Want To Avoid A Catastrophe When Hiring A New CEO? Try Using This Simple Checklist

This post was originally published on the Forbes online Leadership Blog on 11/29/17.

What are the fundamental cognitive capacities and character traits that a person absolutely must have to fulfill a leadership role when lives and fortunes are at stake?   I became interested in developing a simple tool that defined these fundamentals.   My search was initially prompted by curiosity about the language of the U.S. Constitution’s 25th Amendment, much in the news lately, which states, in Article 4,  that the Vice President and a majority of the Cabinet can remove a President from duty if he is “unable to discharge the powers and duties of his office.”

I started to wonder how the Vice President and cabinet members would actually critically assess “ability to discharge the powers and  the duties of the office.”  What standard could they use?  A little searching led me to conclude that there really wasn’t such a standard readily available.  But as a psychiatrist, I knew about “ego functions” and “executive functions”, two sets of ideas that together describe in detail the specific mental and emotional components that go into the creation of  a high functioning, reliable adult.

A little more searching led me to a remarkable document, the Army Field Manual on Leader Development (AFM). In over 130 pages, the AFM lays out the U.S. Army’s expectations regarding core capacities for leadership.  In fact, the AFM is based on the same well-founded psychological knowledge about adult development and functioning that I was familiar with.

I distilled the AFM’s core leadership competencies, integrated it with my psychiatric knowledge and experience and created a five-point checklist for determining ability to serve in a position of high responsibility.

But it occurred to me that the President of the United States is far from the only person to whom we entrust our lives or fortunes—the checklist would be useful in a Board’s search for a new CEO, a university’s search for its next President, or even your search for the next nanny you are going to trust with your children’s lives. VC firms considering an investment would be wise to  ensure a company’s CEO possesses these essential capacities.

In assessing a potential leader, you can’t expect perfection.  But you should expect a leader to be acutely aware of any personal shortcomings and have a positive, ongoing plan to improve and compensate for weaknesses.

Possession of these core competencies does not guarantee leadership success. It’s the reverse. Serious deficiencies in one or more of these capacities can predict significant problems or failures.

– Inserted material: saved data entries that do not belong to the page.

Definition range_UnmarshalBinary (b : list Z) : outcome (list (list Z) * Z * Z) :=
  if bool_decide (length b < 16)%nat then Err ErrWALCorrupt
  else
    min ← Uint64 b;
    max ← Uint64 (drop 8 b);
    ks ← get_sized (length b) (drop 16 b);
    Ok (ks, i64 min, i64 max).

(** ** The interface *)

Definition MarshalSize (e : WALEntry bindings) : nat :=
  match e with
  | WriteWALEntry kvs => write_MarshalSize kvs
  | DeleteWALEntry keys => delete_MarshalSize keys
  | DeleteRangeWALEntry keys _ _ => range_MarshalSize keys
  end.

Definition Encode (e : WALEntry bindings) (dst : list Z) : outcome (list Z) :=
  match e with
  | WriteWALEntry kvs => write_Encode kvs dst
  | DeleteWALEntry keys => delete_Encode keys dst
  | DeleteRangeWALEntry keys min max => range_Encode keys min max dst
  end.

Definition MarshalBinary (e : WALEntry bindings) : outcome (list Z) :=
  Encode e (replicate (MarshalSize e) 0).

(** The entry the reader makes for a type byte, filled from [b]. *)
Definition UnmarshalBinary (typ : Z) (b : list Z) : outcome (WALEntry (gmap (list Z) (list Value))) :=
  if typ =? WriteWALEntryType then WriteWALEntry <$> write_UnmarshalBinary b
  else if typ =? DeleteWALEntryType then DeleteWALEntry <$> delete_UnmarshalBinary b
  else if typ =? DeleteRangeWALEntryType then
    '(ks, min, max) ← range_UnmarshalBinary b; Ok (DeleteRangeWALEntry ks min max)
  else Err "unknown wal entry type".

(** ** Specification *)

(** A value the log can hold, of the type of the slice. *)
Definition value_ok (ty : Z) (v : Value) : Prop :=
  entry_type v = Some ty /\ is_i64 (UnixNano v) /\
  match v with
  | FloatValue _ x | UnsignedValue _ x => is_u64 x
  | IntegerValue _ x => is_i64 x
  | StringValue _ s => Z.of_nat (length s) < 2 ^ 32
  | _ => True
  end.

Definition binding_ok (b : list Z * list Value) : Prop :=
  Z.of_nat (length (fst b)) < 2 ^ 16 /\ Z.of_nat (length (snd b)) < 2 ^ 32 /\
  exists v0 r ty, snd b = v0 :: r /\ Forall (value_ok ty) (snd b).

(** What can be logged: keys are distinct, as in a map; those of a deletion have
    no newline, and are not one empty key alone. *)
Definition entry_ok (e : WALEntry bindings) : Prop :=
  match e with
  | WriteWALEntry kvs => NoDup kvs.*1 /\ Forall binding_ok kvs
  | DeleteWALEntry keys => keys <> [] /\ keys <> [[]] /\ Forall (fun k => newline ∉ k) keys
  | DeleteRangeWALEntry keys min max =>
      is_i64 min /\ is_i64 max /\ Forall (fun k => Z.of_nat (length k) < 2 ^ 32) keys
  end.

(** What the reader makes of an entry. *)
Definition read_back (e : WALEntry bindings) : WALEntry (gmap (list Z) (list Value)) :=
  match e with
  | WriteWALEntry kvs => WriteWALEntry (list_to_map kvs)
  | DeleteWALEntry keys => DeleteWALEntry keys
  | DeleteRangeWALEntry keys min max => DeleteRangeWALEntry keys min max
  end.

(** The formats. *)
Definition value_bytes (v : Value) : list Z :=
  be_encode 8 (u64 (UnixNano v)) ++
  match v with
  | FloatValue _ x | UnsignedValue _ x => be_encode 8 x
  | IntegerValue _ x => be_encode 8 (u64 x)
  | BooleanValue _ b => [if b : bool then 1 else 0]
  | StringValue _ s => be_encode 4 (Z.of_nat (length s)) ++ s
  | PtrValue _ _ _ _ => []
  end.

Definition key_bytes (b : list Z * list Value) : list Z :=
  default 0 (head (snd b) ≫= entry_type) :: be_encode 2 (Z.of_nat (length (fst b))) ++ fst b ++
  be_encode 4 (Z.of_nat (length (snd b))) ++ concat (value_bytes <$> snd b).

Definition lines (keys : list (list Z)) : list Z := concat ((fun k => k ++ [newline]) <$> keys).

Definition sized_keys (keys : list (list Z)) : list Z :=
  concat ((fun k => be_encode 4 (Z.of_nat (length k)) ++ k) <$> keys).

Definition entry_bytes (e : WALEntry bindings) : list Z :=
  match e with
  | WriteWALEntry kvs => concat (key_bytes <$> kvs)
  | DeleteWALEntry keys => removelast (lines keys)
  | DeleteRangeWALEntry keys min max => be_encode 8 (u64 min) ++ be_encode 8 (u64 max) ++ sized_keys keys
  end.

(** * Lemmas *)

(** ** The writer *)

(** [p] has been written into a buffer of [cap] bytes. *)
Definition wrote (cap : nat) (st : writer) (p : list Z) : Prop :=
  length (fst st) = cap /\ snd st = length p /\ take (length p) (fst st) = p.

Lemma wrote_start dst : wrote (length dst) (dst, 0%nat) [].
Proof. by unfold wrote; split_and!. Qed.

Lemma wrote_bound cap st p : wrote cap st p -> (length p <= cap)%nat.
Proof. intros (H1 & _ & H3). rewrite <- H3, length_take. lia. Qed.

Lemma put_wrote cap st p bs :
  wrote cap st p -> (length p + length bs <= cap)%nat ->
  exists st', put st bs = Ok st' /\ wrote cap st' (p ++ bs).
Proof.
  intros (H1 & H2 & H3) Hc. unfold put. rewrite H2, decide_True by lia. eexists. split; [done|].
  split; [cbn; rewrite splice_length; lia|]. split; cbn [fst snd]; [len|].
  rewrite length_app, splice_take by lia. by rewrite H3.
Qed.

Lemma copy_wrote cap st p bs :
  wrote cap st p -> (length p + length bs <= cap)%nat ->
  exists st', copy_in st bs = Ok st' /\ wrote cap st' (p ++ bs).
Proof.
  intros H Hc. destruct (put_wrote cap st p bs H Hc) as (st' & Hp & Hw). exists st'. split; [|done].
  destruct H as (H1 & H2 & H3). unfold put in Hp. rewrite H2, decide_True in Hp by lia.
  unfold copy_in. rewrite decide_True by lia. by rewrite take_ge, H2 by lia.
Qed.

(** [emit]: one write after another. *)
Ltac emit :=
  match goal with
  | H : wrote ?cap ?st ?p |- context [put ?st ?bs] =>
      let E := fresh in let st' := fresh "st" in
      destruct (put_wrote cap st p bs H) as (st' & E & ?); [rewrite ?app_nil_r in *; len|rewrite E; clear E H; cbn [mbind outcome_bind]]
  | H : wrote ?cap ?st ?p |- context [copy_in ?st ?bs] =>
      let E := fresh in let st' := fresh "st" in
      destruct (copy_wrote cap st p bs H) as (st' & E & ?); [rewrite ?app_nil_r in *; len|rewrite E; clear E H; cbn [mbind outcome_bind]]
  end.

Lemma put_value_wrote cap st p ty v :
  value_ok ty v -> wrote cap st p -> (length p + length (value_bytes v) <= cap)%nat ->
  exists st', put_value ty st v = Ok st' /\ wrote cap st' (p ++ value_bytes v).
Proof.
  intros (Ht & _ & Hv) Hw Hc. unfold put_value, value_bytes in *. rewrite length_app, length_be_encode in Hc.
  emit. rewrite Ht, Z.eqb_refl. cbn [negb]. rewrite app_assoc.
  destruct v; [emit; eauto..| |done]. rewrite length_app, length_be_encode in Hc. do 2 emit.
  rewrite app_assoc. eauto.
Qed.

Lemma put_values_wrote cap ty vs : forall st p,
  Forall (value_ok ty) vs -> wrote cap st p -> (length p + length (concat (value_bytes <$> vs)) <= cap)%nat ->
  exists st', put_values ty st vs = Ok st' /\ wrote cap st' (p ++ concat (value_bytes <$> vs)).
Proof.
  induction vs as [|v vs IH]; intros st p Hv Hw Hc; cbn [put_values fmap list_fmap concat].
  - exists st. by rewrite app_nil_r.
  - inversion_clear Hv as [|? ? H1 H2]. cbn [fmap list_fmap concat] in Hc. rewrite length_app in Hc.
    destruct (put_value_wrote cap st p ty v H1 Hw) as (st1 & -> & Hw1); [lia|]. cbn [mbind outcome_bind].
    destruct (IH st1 (p ++ value_bytes v) H2 Hw1) as (st2 & -> & Hw2); [len|]. rewrite <- app_assoc in Hw2. eauto.
Qed.

Lemma put_keys_wrote cap kvs : forall st p,
  Forall binding_ok kvs -> wrote cap st p -> (length p + length (concat (key_bytes <$> kvs)) <= cap)%nat ->
  exists st', put_keys st kvs = Ok st' /\ wrote cap st' (p ++ concat (key_bytes <$> kvs)).
Proof.
  induction kvs as [|[k vs] kvs IH]; intros st p Hv Hw Hc; cbn [put_keys fmap list_fmap concat].
  - exists st. by rewrite app_nil_r.
  - inversion_clear Hv as [|? ? (_ & _ & (v0 & r & ty & E & Hty)) H2]. cbn [snd] in E, Hty.
    assert (entry_type v0 = Some ty) as Ev0 by (subst vs; inversion_clear Hty as [|? ? Ht]; apply Ht).
    assert (index vs 0 = Ok v0) as -> by (by subst vs).
    cbn [fmap list_fmap concat] in Hc. unfold key_bytes at 1 in Hc. unfold key_bytes at 1. cbn [fst snd] in *.
    assert (default 0 (head vs ≫= entry_type) = ty) as Ety by (subst vs; cbn; by rewrite Ev0).
    rewrite Ety in *. cbn [mbind outcome_bind]. rewrite Ev0. rewrite length_app in Hc. cbn [length] in Hc.
    rewrite !length_app, !length_be_encode in Hc. do 4 emit.
    edestruct (put_values_wrote cap ty vs) as (st5 & -> & Hw5); [done..| |].
    { len. }
    cbn [mbind outcome_bind]. destruct (IH st5 _ H2 Hw5) as (st6 & -> & Hw6); [len|].
    exists st6. split; [done|]. rewrite <- app_comm_cons, <- !app_assoc. by rewrite <- !app_assoc in Hw6.
Qed.

Lemma string_sizes_ok vs :
  Forall (value_ok stringEntryType) vs ->
  exists sz, string_sizes vs = Some sz /\ (8 * length vs + sz)%nat = length (concat (value_bytes <$> vs)).
Proof.
  induction 1 as [|v vs (Ht & _ & _) _ (sz & Es & IH)]; [by exists 0%nat|].
  destruct v; try discriminate Ht. cbn [string_sizes foldr] in *. fold (string_sizes vs). rewrite Es.
  eexists. split; [done|]. rewrite fmap_cons. cbn [concat length]. rewrite length_app, <- IH. unfold value_bytes. rewrite !length_app, !length_be_encode. lia.
Qed.

Lemma fixed_sizes ty w vs :
  (forall v, value_ok ty v -> length (value_bytes v) = w) -> Forall (value_ok ty) vs ->
  length (concat (value_bytes <$> vs)) = (w * length vs)%nat.
Proof. intros Hw. induction 1 as [|v vs Hv _ IH]; [cbn; lia|].
  rewrite fmap_cons. cbn [concat length]. rewrite length_app, IH, Hw by done. lia. Qed.

Lemma value_length ty v :
  value_ok ty v -> ty <> stringEntryType -> length (value_bytes v) = if ty =? booleanEntryType then 9%nat else 16%nat.
Proof.
  intros (Ht & _) Hs. unfold value_bytes. rewrite length_app.
  destruct v; cbn in Ht; try discriminate Ht; injection Ht as <-; try done; by rewrite !length_be_encode.
Qed.

(** [MarshalSize] is exact. *)
Lemma values_size_ok v0 r ty :
  Forall (value_ok ty) (v0 :: r) ->
  exists sz, values_size (v0 :: r) = Some sz /\
    (8 * length (v0 :: r) + sz)%nat = length (concat (value_bytes <$> v0 :: r)).
Proof.
  intros H. assert (entry_type v0 = Some ty) as Ht by (inversion_clear H as [|? ? Hv]; apply Hv).
  assert (ty <> stringEntryType -> length (concat (value_bytes <$> v0 :: r)) =
    (if (ty =? booleanEntryType)%Z then 9 else 16) * length (v0 :: r))%nat as Hfix.
  { intros Hs. apply (fixed_sizes ty); [|done]. intros v Hv. rewrite (value_length ty v Hv Hs).
    by destruct (ty =? booleanEntryType)%Z. }
  destruct v0 as [t x|t x|t x|t x|t x|t x m M]; try discriminate Ht; injection Ht as <-.
  5: { apply string_sizes_ok in H as (sz & E & Hsz). by exists sz. }
  all: rewrite Hfix by done; eexists; (split; [done|]); cbn; lia.
Qed.

Lemma key_bytes_length b :
  length (key_bytes b) = (7 + length (fst b) + length (concat (value_bytes <$> snd b)))%nat.
Proof. unfold key_bytes. cbn [length]. rewrite !length_app, !length_be_encode. lia. Qed.

Lemma marshal_loop_ok kvs : forall acc,
  Forall binding_ok kvs ->
  (marshal_loop kvs acc + 7 * length kvs = acc + length (concat (key_bytes <$> kvs)))%nat.
Proof.
  induction kvs as [|[k vs] kvs IH]; intros acc H; [cbn; lia|].
  inversion_clear H as [|? ? (_ & _ & (v0 & r & ty & E & Hty)) H2]. cbn [snd] in E, Hty. subst vs.
  destruct (values_size_ok v0 r ty Hty) as (sz & Es & Hsz). cbn [marshal_loop]. rewrite Es.
  rewrite fmap_cons. cbn [concat]. rewrite length_app, key_bytes_length. cbn [fst snd].
  specialize (IH (acc + length k + 8 * length (v0 :: r) + sz)%nat H2). cbn [length] in *. lia.
Qed.

Lemma MarshalSize_exact kvs :
  Forall binding_ok kvs -> write_MarshalSize kvs = length (concat (key_bytes <$> kvs)).
Proof. intros H. pose proof (marshal_loop_ok kvs (7 * length kvs) H). unfold write_MarshalSize. lia. Qed.

Lemma sized_length dst sz : (sz <= length (sized dst sz))%nat.
Proof. unfold sized. case_bool_decide; [by rewrite length_replicate|lia]. Qed.

Lemma wrote_take cap st p : wrote cap st p -> take (snd st) (fst st) = p.
Proof. by intros (_ & -> & ->). Qed.

Lemma put_lines_wrote cap keys : forall st p,
  wrote cap st p -> (length p + length (lines keys) <= cap)%nat ->
  exists st', put_lines st keys = Ok st' /\ wrote cap st' (p ++ lines keys).
Proof.
  induction keys as [|k keys IH]; intros st p Hw Hc; cbn [put_lines].
  - exists st. unfold lines. cbn. by rewrite app_nil_r.
  - change (lines (k :: keys)) with ((k ++ [newline]) ++ lines keys) in *. rewrite !length_app in Hc. cbn [length] in Hc.
    do 2 emit. match goal with H : wrote _ ?st _ |- _ => destruct (IH st _ H) as (st2 & -> & Hw2); [len|] end.
    exists st2. split; [done|]. by rewrite !app_assoc in *.
Qed.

Five Core Cognitive Capacities And Character Traits A Leader Must Have

Here is a brief introduction to the five core cognitive capacities and character traits a leader at a very high level of responsibility needs:

Trust—This includes both the ability to inspire trust and the ability to trust others. The leader lacking in trust can’t form functional teams, is drained of energy by habitually feeling beleaguered and consistently blames others. Mutual trust is essential to the maintenance of an ethical climate in an organization.

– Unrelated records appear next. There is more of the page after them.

(* ===== verification/MemTable.v ===== *)
(** Memory tables: src/storage/memory/memtable.go, a [Cache] and its log.

    A table that is opened again reads its log and writes what it reads to the same
    log, from position 0: the reader ([live]) sees the mapping as it is when it
    fetches the bytes. *)
From stdpp Require Import gmap.
From S2P Require Import Prelude Binary Bytes Values Entry StringCodec Wal WalFile Cache.
Import Values.

Module MemTable.

Definition MinInt64 : Z := - 2 ^ 63.
Definition MaxInt64 : Z := 2 ^ 63 - 1.

Record MemTable := MkMemTable { cache : Cache.Cache; wal : WalFile.WalFile; maxMemTableSize : Z }.

Definition set_cache (m : MemTable) (c : Cache.Cache) : MemTable := MkMemTable c (wal m) (maxMemTableSize m).
Definition set_wal (m : MemTable) (w : WalFile.WalFile) : MemTable := MkMemTable (cache m) w (maxMemTableSize m).

(** Go leaves the order of a [range] over a map open, and [randomHeight] draws: a
    write takes the two orders of its two loops, the draws and the pool's buffer. *)
Record nondet := MkNondet {
  logged : Wal.bindings;
  stored : Wal.bindings;
  draws : nat -> nat -> Z;
  data : list Z
}.

(** The loop of [WriteMulti] over the cache; the error of the first [Put] that fails. *)
Fixpoint put_all (c : Cache.Cache) (kvs : Wal.bindings) (lifecycles : list Z -> Z)
    (draws : nat -> nat -> Z) (i : nat) : outcome (Cache.Cache * option string) :=
  match kvs with
  | [] => Ok (c, None)
  | (k, v) :: r =>
      '(c, err) ← Cache.Put c k v (lifecycles k) (Cache.randomHeight (draws i));
      match err with
      | None => put_all c r lifecycles draws (S i)
      | Some e => Ok (c, Some e)
      end
  end.

Section WithSnappy.
Context (sn : StringCodec.snappy).

(** Without a map of life cycles, and for a key not in it, the life cycle is 0. *)
Definition WriteMulti (m : MemTable) (d : nondet) (lifecycles : list Z -> Z)
  : outcome (MemTable * option string) :=
  match WalFile.WriteMulti sn (wal m) (logged d) (data d) with
  | Panic => Panic
  | Err e => Ok (m, Some e)
  | Ok w =>
      '(c, err) ← put_all (cache m) (stored d) lifecycles (draws d) 0;
      Ok (set_cache (set_wal m w) c, err)
  end.

(** [Get] returns a pointer to the entry, which is cleaned and filtered in place. *)
Definition delete_key (c : Cache.Cache) (k : list Z) (min max : Z) : outcome Cache.Cache :=
  n ← Cache.Get c k;
  match n with
  | None => Ok c
  | Some n =>
      nd ← index (Cache.nodes c) n;
      match Cache.entry nd with
      | None => Ok c
      | Some e =>
          let origSize := Cache.u32 (Entry.Size e) in
          let e := if (min =? MinInt64) && (max =? MaxInt64) then Entry.Clean e else e in
          e ← Entry.Filter e min max;
          c ← Cache.set_entry c n e;
          Ok (Cache.DecreaseSize c (Cache.u32 (origSize - Cache.u32 (Entry.Size e))))
      end
  end.

Fixpoint delete_keys (c : Cache.Cache) (keys : list (list Z)) (min max : Z) : outcome Cache.Cache :=
  match keys with
  | [] => Ok c
  | k :: r => c ← delete_key c k min max; delete_keys c r min max
  end.

Definition DeleteRange (m : MemTable) (keys : list (list Z)) (min max : Z) : outcome MemTable :=
  c ← delete_keys (cache m) keys min max; Ok (set_cache m c).

Definition Delete (m : MemTable) (keys : list (list Z)) : outcome MemTable :=
  DeleteRange m keys MinInt64 MaxInt64.

Definition IsFull (m : MemTable) : bool :=
  (Cache.u32 (maxMemTableSize m) <=? Cache.size (cache m)) ||
  (Cache.u32 (maxMemTableSize m) <=? WalFile.Pos (wal m)).

(** One entry of the log, applied again; a write logs itself again, from position 0
    of the log that is being read. *)
Definition apply_entry (m : MemTable) (e : WalFile.read_entry) (d : nondet) : outcome (MemTable * option string) :=
  match e with
  | Wal.WriteWALEntry _ => WriteMulti m d (fun _ => 0)
  | Wal.DeleteRangeWALEntry keys min max => m ← DeleteRange m keys min max; Ok (m, None)
  | Wal.DeleteWALEntry keys => m ← Delete m keys; Ok (m, None)
  end.

(** The reader of the log while the log is written: [bufio.Reader] over the mapping
    as it was at the start.  [rd] has the bytes still to be read as they are now; the
    first [ahead] of them are in the buffer and stay what they are.  When the log
    outgrew the mapping, the pages are gone: [lost]. *)
Record live := MkLive { rd : WalFile.WALReader; ahead : nat; lost : bool }.

Definition set_rest (w : WalFile.WALReader) (rest : list Z) : WalFile.WALReader :=
  WalFile.MkWALReader rest (WalFile.entry w) (WalFile.n w) (WalFile.err w).

(** What is in the buffer after [want] of [left] bytes were read: a read that the
    buffer does not cover empties it, and then goes to the mapping if it wants a
    buffer or more, and fills the buffer otherwise. *)
Definition bufferSize : nat := 4096.
Definition buffered (ahead left want : nat) : nat :=
  if bool_decide (want <= ahead)%nat then ahead - want
  else if bool_decide (bufferSize <= want - ahead)%nat then 0
  else Nat.min bufferSize (left - ahead) - (want - ahead).

(** The bytes the next entry asks for. *)
Definition demand (rest : list Z) : Z :=
  match WalFile.ReadFull rest 5 with
  | WalFile.Full lv _ => match Binary.Uint32 (drop 1 lv) with Ok len => 5 + len | _ => 5 end
  | _ => 5
  end.

Definition live_Next (l : live) : outcome (live * bool) :=
  let rest := WalFile.r (rd l) in
  if lost l && (Z.of_nat (ahead l) <? demand rest) then Panic
  else
    '(rd', more) ← WalFile.Next sn (rd l);
    let left := (length rest - 5)%nat in
    Ok (MkLive rd' (buffered (buffered (ahead l) (length rest) 5) left (left - length (WalFile.r rd'))) (lost l), more).

(** After a write: [len] is the length of the mapping at the start, [d] the log now. *)
Definition refresh (len : nat) (d : list Z) (l : live) : live :=
  let rest := WalFile.r (rd l) in
  let fetched := (len - (length rest - ahead l))%nat in
  if lost l || bool_decide (len <= fetched)%nat then l
  else if bool_decide (length d = len)
  then MkLive (set_rest (rd l) (take (ahead l) rest ++ drop fetched d)) (ahead l) false
  else MkLive (set_rest (rd l) (take (ahead l) rest)) (ahead l) true.

(** [ds]: the choices of the writes among the entries. *)
Fixpoint restore_loop (fuel len : nat) (m : MemTable) (l : live) (ds : nat -> nondet) (i : nat)
  : outcome (MemTable * live * option string) :=
  match fuel with
  | O => Panic
  | S fuel' =>
      '(l, more) ← live_Next l;
      if negb more then Ok (m, l, None)
      else match WalFile.Read (rd l) with
        | Err _ => Ok (m, l, None)
        | Panic => Panic
        | Ok None => Panic
        | Ok (Some e) =>
            '(m, err) ← apply_entry m e (ds i);
            match err with
            | Some e => Ok (m, l, Some e)
            | None => restore_loop fuel' len m (refresh len (WalFile.Data (wal m)) l) ds (S i)
            end
        end
  end.

Definition restoreFromWAL (m : MemTable) (ds : nat -> nondet) : outcome (MemTable * option string) :=
  let content := WalFile.Data (wal m) in
  '(m, l, err) ← restore_loop (S (length content)) (length content) m
    (MkLive (WalFile.NewWALReader content) 0 false) ds 0;
  match err with
  | Some e => Ok (m, Some e)
  | None =>
      let w := wal m in
      Ok (set_wal m (WalFile.MkWalFile (WalFile.Data w) (WalFile.u32 (WalFile.n (rd l))) (WalFile.size w)), None)
  end.

(** [content]: what the file holds, nothing if it was just created; whether the table
    is new. *)
Definition OpenMemTable (content : list Z) (max : nat) (ds : nat -> nondet)
  : outcome (MemTable * bool * option string) :=
  let '(w, new) := WalFile.Open content (2 * max) in
  let mt := MkMemTable Cache.NewCache w (Z.of_nat max) in
  if new : bool then Ok (mt, true, None)
  else '(mt, err) ← restoreFromWAL mt ds; Ok (mt, false, err).

Definition NewMemTable (content : list Z) (max : nat) (ds : nat -> nondet) : outcome MemTable :=
  '(mt, new, err) ← OpenMemTable content max ds;
  match err with
  | Some e => Err e
  | None => if new : bool then Ok mt else Err "file already exists"
  end.

End WithSnappy.

Definition IncrRef (m : MemTable) : MemTable := set_cache m (Cache.Ref (cache m)).
(** The handler deletes the log. *)
Definition DecrRef (m : MemTable) : MemTable * bool :=
  let '(c, closed) := Cache.Deref (cache m) in (set_cache m c, closed).

End MemTable.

Discipline/Self-control—A leader must have the capacity to contain himself in the fact of strong negative emotions and not resort to angry outbursts, blaming, or impulsive action. Self-control is necessary for a powerful leader to resist temptation, wait for additional information, think before acting, and avoid the abuse of power.

Critical Thinking/Judgment— The abilities to assess, plan, strategize, problem solve and analyze are all dependent on critical thinking, perhaps the highest level mental function. The capacity for critical thinking allows a leader to anticipate far-reaching consequences of actions, gather and synthesize opinions and data, remember past experiences and use them to inform but not imprison current thinking.

Self-awareness— A leader lacking in this trait is blind to her weaknesses and biases and therefore unable to compensate for them or grow in capacity. She cannot assess her impact on others and as a result her communications are confusing.  Because she is unable to monitor her own emotional states she is vulnerable to plowing into obstacles or creating crises. Without self-awareness, a leader is dangerously blind to what she doesn’t know.

Empathy—Empathy is the capacity that allows a leader to understand the perspectives and feelings of others and foresee the impact of his actions and events on them. Effective communication depends on empathy. Without leader empathy, team morale is fragile.  The leader lacking in empathy is driven by his own needs and blind to or indifferent to the needs of others.   Empathy is not the same as compassion, or caring about others’ needs and experience.  Manipulative and authoritarian leaders can be adept at intuiting other peoples’ vulnerabilities and exploiting them.  Adding the capacity to care about—not just perceive—the experience of others creates a beloved leader.

The search for the traits of great leaders permeates business literature, both popular and academic. What’s different about this model?  Most attempts to identify the traits of great leaders look to real-life examples.  For example, what made Jack Welsh, Steve Jobs, John D. Rockefeller etc. transformative business leaders?  The five core competencies model starts in the opposite direction.  Based on a solid century of psychological and psychoanalytic research and theory, the model describes the fundamental capacities of a strong, mature, wise, trustworthy, healthy adult human being.  Let’s start there in selecting our leaders.